An early-onset specific polygenic risk score optimizes age-based risk estimate and stratification of prostate cancer: population-based cohort study

• Published in: Journal of translational medicine Vol. 22; no. 1; p. 366
• Main Authors: Cheng, Yifei, Wu, Lang, Xin, Junyi, Ben, Shuai, Chen, Silu, Li, Huiqin, Zhao, Lingyan, Wang, Meilin, Cheng, Gong, Du, Mulong
• Format: Journal Article
• Language: English
• Published: England BioMed Central Ltd 17.04.2024; BioMed Central; BMC
• Subjects: Age-specific genome-wide association studies; Analysis; Care and treatment; Cohort Studies; Diagnosis; Early-onset prostate cancer; Genetic aspects; Genetic Predisposition to Disease; Genetic Risk Score; Genome-wide association studies; Genome-Wide Association Study; Health risk assessment; Humans; Male; Methods; Phenome-wide association studies; Polygenic risk score; Prostate cancer; Prostatic Neoplasms; Risk Factors; UK biobank; United Kingdom; Polygenic risk score; Early-onset prostate cancer; Age-specific genome-wide association studies; Phenome-wide association studies; UK biobank
• ISSN: 1479-5876; 1479-5876
• DOI: 10.1186/s12967-024-05190-y

Early-onset prostate cancer (EOPC, ≤ 55 years) has a unique clinical entity harboring high genetic risk, but the majority of EOPC patients still substantial opportunity to be early-detected thus suffering an unfavorable prognosis.
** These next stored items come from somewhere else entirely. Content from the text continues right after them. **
(** The two set removals that go with every removal from the queue. *)
Definition forget_keys (job : TranslationJob) (s : TranslationScheduler) : TranslationScheduler :=
  s <| queued_keys ::= λ ks, ks ∖ {[tj_key job]} |>
    <| queued_sentence_keys ::= λ ks, ks ∖ {[translation_sentence_work_key job]} |>.

Definition push_queued (job : TranslationJob) (s : TranslationScheduler) : TranslationScheduler :=
  s <| queued ::= λ q, q ++ [job] |>.

(** One round of the loop that pops the queue and keeps what is not due. *)
Definition drop_expired_job (now : Z) (s : TranslationScheduler) (job : TranslationJob)
    : TranslationScheduler :=
  if now <? tj_deadline_at job then push_queued job s else
  let s := forget_keys job s in
  if negb (is_forced job)
  then s <| expired_terminal_jobs ::= λ e, e ++ [job] |> else s.
Definition drop_expired_queued_at (now : Z) (s : TranslationScheduler) : TranslationScheduler :=
  fold_left (drop_expired_job now) (queued s) (s <| queued := [] |>).

Definition remove_queued_by_key (key : string) (s : TranslationScheduler) : TranslationScheduler :=
  match position (λ job, bool_decide (tj_key job = key)) (queued s) with
  | None => s
  | Some index =>
      match queued s !! index with
      | None => s
      | Some job => forget_keys job (s <| queued ::= delete index |>)
      end
  end.

(** Whether the queued job is a preview the incoming one supersedes. *)
Definition superseded_by (incoming job : TranslationJob) : bool :=
  bool_decide (translation_supersession_key job = translation_supersession_key incoming)
  && (rank_u8 (translation_rank (tj_result job)) <=? rank_u8 (translation_rank (tj_result incoming)))
  && is_forced job.
Definition drop_superseded_preview (incoming : TranslationJob) (s : TranslationScheduler)
    : TranslationScheduler :=
  let keys := tj_key <$> filter (λ job, superseded_by incoming job = true) (queued s) in
  fold_left (λ s key, remove_queued_by_key key s) keys s.

(** Both evictions return whether they removed a job. *)
Definition evict (key : option string) (s : TranslationScheduler) : bool * TranslationScheduler :=
  match key with
  | None => (false, s)
  | Some key => (true, remove_queued_by_key key s)
  end.
Definition evict_preview_for_cue (cue_id : string) (s : TranslationScheduler)
    : bool * TranslationScheduler :=
  evict (tj_key <$> find (λ job, bool_decide (tj_cue_id job = cue_id) && is_forced job) (queued s)) s.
A refined understanding of age-based polygenic risk score (PRS) for prostate cancer (PCa) would be essential for personalized risk stratification. We included 167,517 male participants [4882 cases including 205 EOPC and 4677 late-onset PCa (LOPC)] from UK Biobank. A General-, an EOPC- and an LOPC-PRS were derived from age-specific genome-wide association studies. Weighted Cox proportional hazard models were applied to estimate the risk of PCa associated with PRSs. The discriminatory capability of PRSs were validated using time-dependent receiver operating characteristic (ROC) curves with additional 4238 males from PLCO and TCGA. Phenome-wide association studies underlying Mendelian Randomization were conducted to discover EOPC linking phenotypes. The 269-PRS calculated via well-established risk variants was more strongly associated with risk of EOPC [hazard ratio (HR) = 2.35, 95% confidence interval (CI) 1.99-2.78] than LOPC (HR = 1.95, 95% CI 1.89-2.01; I  = 79%). EOPC-PRS was dramatically related to EOPC risk (HR = 4.70, 95% CI 3.98-5.54) but not to LOPC (HR = 0.98, 95% CI 0.96-1.01), while LOPC-PRS had similar risk estimates for EOPC and LOPC (I  = 0%). Particularly, EOPC-PRS performed optimal discriminatory capability for EOPC (area under the ROC = 0.613). Among the phenomic factors to PCa deposited in the platform of ProAP (Prostate cancer Age-based PheWAS; https://mulongdu.shinyapps.io/proap ), EOPC was preferentially associated with PCa family history while LOPC was prone to environmental and lifestyles exposures. This study comprehensively profiled the distinct genetic and phenotypic architecture of EOPC. The EOPC-PRS may optimize risk estimate of PCa in young males, particularly those without family history, thus providing guidance for precision population stratification.